Piraeus Becomes a Fortified City
After the Second Persian Invasion, Cantharus, Zea, and Munichia were fortified and served as bases for ship houses, known as “neosoikoi.” Fortification of the three Themistoclean Walls concluded in 471 B.C. and cemented Piraeus’ dominance in trade and naval might. The walls were further augmented by the Long Walls of Cimon and Pericles which also connected Piraeus to Athens.
Later on, Piraeus’s layout was completely renovated to match up with the “Hippodamian Plan” created by the architect, Hippodamus. Piraeus would continue to prosper from the safety that came from trading within such a fortified city until the dawn of the Peloponnesian War.
Piraeus and the Peloponnesian War
The Peloponnesian War saw the first attack against Piraeus since it had become a center of trade and the navy. Two years into the war, would mark the first instances of plague within the city. Come 404 B.C., Lysander’s Spartan fleet managed to blockade the city, forcing Athens to surrender, dismantling the Delian League and ending the war.
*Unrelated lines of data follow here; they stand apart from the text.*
(** C6, as the code has it: with the HOME override on, the injected HOME
    stands before every variable the step declares, so that a HOME the step
    declares, standing later, is the one in effect; in hermetic mode
    TEKTON_HERMETIC=1 stands after every variable the step declares and is
    in effect even over a variable of the same name. *)
Theorem Build_env_precedence cb ctx b rnd tr ts (st st' : gmap positive (gmap string string))
    pod prep i c :
  Build cb ctx b rnd tr ts st = (st', Ok pod) ->
  prepare cb ctx b tr ts = inr prep ->
  p_stepContainers prep !! i = Some c ->
  ∃ c', pod_containers pod !! i = Some c' ∧
    (b_overrideHomeEnv b = true ->
       ∀ e, e ∈ c_env c -> envPrecedes (c_env c') injectedHome e) ∧
    (∀ v, envValue (c_env c) "HOME" = Some v -> envValue (c_env c') "HOME" = Some v) ∧
    (hermeticRequested ctx tr st = true ->
       envValue (c_env c') TektonHermeticEnvVar = Some "1" ∧
       ∀ e, e ∈ c_env c -> envPrecedes (c_env c') e hermeticVar).
Proof.
  intros HB Hp Hi.
  destruct (Build_step_env cb ctx b rnd tr ts st st' pod prep i c HB Hp Hi)
    as (c' & Hc' & Henv).
  exists c'. split; [done|]. rewrite Henv. split; [|split].
  - intros Hh e He. unfold implicitEnvVarsOf. rewrite Hh.
    apply envPrecedes_app; [set_solver|]. set_solver.
  - intros v Hv. rewrite !envValue_app, Hv.
    by destruct (hermeticRequested ctx tr st).
  - intros Hh. rewrite Hh. split.
    + rewrite !envValue_app. reflexivity.
    + intros e He. rewrite app_assoc. apply envPrecedes_app; set_solver.
Qed.

(** C10: the hermetic variable is appended to every step exactly when the
    execution-mode annotation is "hermetic" and the alpha API fields are
    enabled; otherwise the env of each step is the implicit variables
    followed by its own, untouched by the hermetic layer. *)
Theorem Build_hermetic_only_when_requested cb ctx b rnd tr ts
    (st st' : gmap positive (gmap string string)) pod prep i c :
  Build cb ctx b rnd tr ts st = (st', Ok pod) ->
  prepare cb ctx b tr ts = inr prep ->
  p_stepContainers prep !! i = Some c ->
  ∃ c', pod_containers pod !! i = Some c' ∧
    (mapGet (tr_annotations tr) ExecutionModeAnnotation st = ExecutionModeHermetic ∧
     enableAPIFields ctx = AlphaAPIFields ->
       c_env c' = implicitEnvVarsOf b ++ c_env c ++ [hermeticVar]) ∧
    (¬ (mapGet (tr_annotations tr) ExecutionModeAnnotation st = ExecutionModeHermetic ∧
        enableAPIFields ctx = AlphaAPIFields) ->
       c_env c' = implicitEnvVarsOf b ++ c_env c).
Proof.
  intros HB Hp Hi.
  destruct (Build_step_env cb ctx b rnd tr ts st st' pod prep i c HB Hp Hi)
    as (c' & Hc' & Henv).
  exists c'. split; [done|]. rewrite Henv. unfold hermeticRequested. split.
  - intros [H1 H2]. rewrite H1, H2, !String.eqb_refl. reflexivity.
  - intros Hn.
    destruct (String.eqb (mapGet _ _ st) ExecutionModeHermetic) eqn:E1;
    destruct (String.eqb (enableAPIFields ctx) AlphaAPIFields) eqn:E2; simpl;
      try by rewrite app_nil_r.
    apply String.eqb_eq in E1, E2. tauto.
Qed.

(* ------------------------------------------------------------------ *)
(** ** Witnesses and counterexamples for [Build] *)

(** The premise of [Build_affinity_single_source] holds for a TaskRun of
    the affinity assistant [affinity-assistant-1]. *)
Lemma Build_affinity_single_source_witness :
  ∃ st' pod,
    Build (plainCollaborators []) plainFlags (plainBuilder true) "abcde"
      sampleTaskRun sampleTaskSpec affinityHeap = (st', Ok pod) ∧
    let name := mapGet (tr_annotations sampleTaskRun) AnnotationAffinityAssistantName
                  affinityHeap in
    (name ≠ "" ∧
     ∃ labels,
       pod_affinity pod =
         Some (mkAffinity None
                 (Some (mkPodAffinity [mkPodAffinityTerm (Some (mkLabelSelector labels))
                                         "kubernetes.io/hostname"]))
                 None) ∧
       labels !! LabelInstance = Some name ∧
       labels !! LabelComponent = Some ComponentNameAffinityAssistant ∧
       size labels = 2%nat) ∨
    (name = "" ∧
     pod_affinity pod = pt_affinity (default emptyPodTemplate (tr_podTemplate sampleTaskRun))).
Proof.
  run_build HB. exists st', pod. split; [reflexivity|].
  exact (Build_affinity_single_source _ _ _ _ _ _ _ _ _ HB).
Defined.

(** The premises of [Build_env_precedence] hold for the step [a] of
    [sampleTaskSpec] in hermetic mode with the alpha fields on. *)
Lemma Build_env_precedence_witness :
  ∃ st' pod prep c,
    Build (plainCollaborators []) alphaFlags (plainBuilder true) "abcde"
      sampleTaskRun sampleTaskSpec hermeticHeap = (st', Ok pod) ∧
    prepare (plainCollaborators []) alphaFlags (plainBuilder true)
      sampleTaskRun sampleTaskSpec = inr prep ∧
    p_stepContainers prep !! 0%nat = Some c ∧
    ∃ c', pod_containers pod !! 0%nat = Some c' ∧
      (b_overrideHomeEnv (plainBuilder true) = true ->
         ∀ e, e ∈ c_env c -> envPrecedes (c_env c') injectedHome e) ∧
      (∀ v, envValue (c_env c) "HOME" = Some v -> envValue (c_env c') "HOME" = Some v) ∧
      (hermeticRequested alphaFlags sampleTaskRun hermeticHeap = true ->
         envValue (c_env c') TektonHermeticEnvVar = Some "1" ∧
         ∀ e, e ∈ c_env c -> envPrecedes (c_env c') e hermeticVar).
Proof.
  run_build HB. run_prepare Hp.
  destruct (p_stepContainers prep !! 0%nat) as [c|] eqn:Hc;
    [|rewrite (inr_proj _ _ Hp) in Hc; vm_compute in Hc; discriminate Hc].
  exists st', pod, prep, c. split; [reflexivity|]. split; [reflexivity|]. split; [exact Hc|].
  exact (Build_env_precedence _ _ _ _ _ _ _ _ _ _ _ _ HB Hp Hc).
Defined.

(** The premises of [Build_hermetic_only_when_requested] hold for the step
    [a] of [sampleTaskSpec] with the hermetic annotation but without the
    alpha fields. *)
Lemma Build_hermetic_only_when_requested_witness :
  ∃ st' pod prep c,
    Build (plainCollaborators []) plainFlags (plainBuilder true) "abcde"
      sampleTaskRun sampleTaskSpec hermeticHeap = (st', Ok pod) ∧
    prepare (plainCollaborators []) plainFlags (plainBuilder true)
      sampleTaskRun sampleTaskSpec = inr prep ∧
    p_stepContainers prep !! 0%nat = Some c ∧
    ∃ c', pod_containers pod !! 0%nat = Some c' ∧
      (mapGet (tr_annotations sampleTaskRun) ExecutionModeAnnotation hermeticHeap
         = ExecutionModeHermetic ∧
       enableAPIFields plainFlags = AlphaAPIFields ->
         c_env c' = implicitEnvVarsOf (plainBuilder true) ++ c_env c ++ [hermeticVar]) ∧
      (¬ (mapGet (tr_annotations sampleTaskRun) ExecutionModeAnnotation hermeticHeap
            = ExecutionModeHermetic ∧
          enableAPIFields plainFlags = AlphaAPIFields) ->
         c_env c' = implicitEnvVarsOf (plainBuilder true) ++ c_env c).
Proof.
  run_build HB. run_prepare Hp.
  destruct (p_stepContainers prep !! 0%nat) as [c|] eqn:Hc;
    [|rewrite (inr_proj _ _ Hp) in Hc; vm_compute in Hc; discriminate Hc].
  exists st', pod, prep, c. split; [reflexivity|]. split; [reflexivity|]. split; [exact Hc|].
  exact (Build_hermetic_only_when_requested _ _ _ _ _ _ _ _ _ _ _ _ HB Hp Hc).
Defined.

(** C6 counterexample: the step declares HOME=/home/user; with the HOME
    override on, its final env is the injected HOME, then the declared one,
    then TEKTON_HERMETIC: the declared HOME does not stand before the
    injected one (it follows it, and it is by following that it wins). *)
Lemma Build_user_HOME_follows_injected :
  ∃ st' pod c,
    Build (plainCollaborators []) alphaFlags (plainBuilder true) "abcde"
      sampleTaskRun sampleTaskSpec hermeticHeap = (st', Ok pod) ∧
    pod_containers pod !! 0%nat = Some c ∧
    c_env c = [injectedHome; userHome; hermeticVar] ∧
    ¬ envPrecedes (c_env c) userHome injectedHome.
Proof.
  run_build HB.
  destruct (pod_containers pod !! 0%nat) as [c|] eqn:Hc;
    [|rewrite (ok_proj _ _ _ HB) in Hc; vm_compute in Hc; discriminate Hc].
  assert (Henv : c_env c = [injectedHome; userHome; hermeticVar]).
  { rewrite (ok_proj _ _ _ HB) in Hc. vm_compute in Hc. injection Hc as <-.
    reflexivity. }
  exists st', pod, c. split; [reflexivity|]. split; [exact Hc|]. split; [exact Henv|].
  rewrite Henv. intros (i & j & Hi & Hj & Hlt).
  destruct i as [|[|[|i]]]; simpl in Hi; try discriminate Hi;
  destruct j as [|[|[|j]]]; simpl in Hj; try discriminate Hj; lia.
Qed.

(** C7 counterexample: the sidecar [sc] of [sampleTaskSpec] declares no
    mount and ends up in the pod with none: the workspace mount is not
    added to it. *)
Lemma Build_sidecar_lacks_implicit_mounts :
  ∃ st' pod sc,
    Build (plainCollaborators []) plainFlags (plainBuilder true) "abcde"
      sampleTaskRun sampleTaskSpec emptyHeap = (st', Ok pod) ∧
    pod_containers pod !! 1%nat = Some sc ∧
    c_name sc = "sidecar-sc" ∧
    c_volumeMounts sc = [] ∧
    mkVolumeMount "tekton-internal-workspace" WorkspaceDir ∉ c_volumeMounts sc.
Proof.
  run_build HB.
  destruct (pod_containers pod !! 1%nat) as [sc|] eqn:Hc;
    [|rewrite (ok_proj _ _ _ HB) in Hc; vm_compute in Hc; discriminate Hc].
  assert (Hsc : c_name sc = "sidecar-sc" ∧ c_volumeMounts sc = []).
  { rewrite (ok_proj _ _ _ HB) in Hc. vm_compute in Hc. injection Hc as <-.
    split; reflexivity. }
  destruct Hsc as [Hn Hv].
  exists st', pod, sc. split; [reflexivity|]. split; [exact Hc|].
  split; [exact Hn|]. split; [exact Hv|]. rewrite Hv. apply not_elem_of_nil.
Qed.

(** C8 counterexample: two calls of [Build] on the same inputs, heap and
    collaborators, differing only in the random draw of the name generator,
    return different pods; and [Build] writes the release annotation into
    the TaskRun's own annotation map. *)
Lemma Build_name_random_and_taskrun_mutated :
  let r1 := Build (plainCollaborators []) plainFlags (plainBuilder true) "aaaaa"
              sampleTaskRun sampleTaskSpec emptyHeap in
  let r2 := Build (plainCollaborators []) plainFlags (plainBuilder true) "bbbbb"
              sampleTaskRun sampleTaskSpec emptyHeap in
  r1 ≠ r2 ∧
  (fst r1 !! 1%positive ≫= fun m => m !! ReleaseAnnotation) = Some "v0.27.0" ∧
  (emptyHeap !! 1%positive ≫= fun m => m !! ReleaseAnnotation) = None.
Proof.
  intros r1 r2. split; [|split; vm_compute; reflexivity].
  intros H.
  apply (f_equal (fun r : gmap positive (gmap string string) * outcome Pod =>
                    match snd r with Ok p => pod_name p | _ => "" end)) in H.
  vm_compute in H. discriminate H.
Qed.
Piraeus soon joined Athens as a conquered city, losing its walls, the Athenian fleet and a good portion of the docked triremes and neosoikoi. The destruction of Piraeus’ defenses and infrastructure allowed Rhodes to prosper as people looked for a better defended settlement. A year later in 403, Munichia was the site of a battle between the Athenian general Thrasybulus and his Phylean exiles against the Thirty Tyrants of Athens. The subsequent Battle of Piraeus saw the exiles dispatched by the Spartans.
Sometime after democracy was returned to the region, Conon restored Piraeus’ walls in 393, founded structures dedicated to Aphrodite, Zeus and Athena and constructed the arsenal of Philon. Piraeus continued to enjoy reconstruction during the reign of Alexander the Great until the arrival of Rome’s Lucius Cornelis Sulla, who captured and decimated Piraeus in 86 B.C. Piraeus was eventually reduced to rubble in the late fourth century by Alaric I’s Goths. Piraeus would continually decline except for its occasional use by the Byzantine navy.
It’s true that Piraeus is still a thriving port today. However, its important to know about its ancient history so you can understand where it truly came from.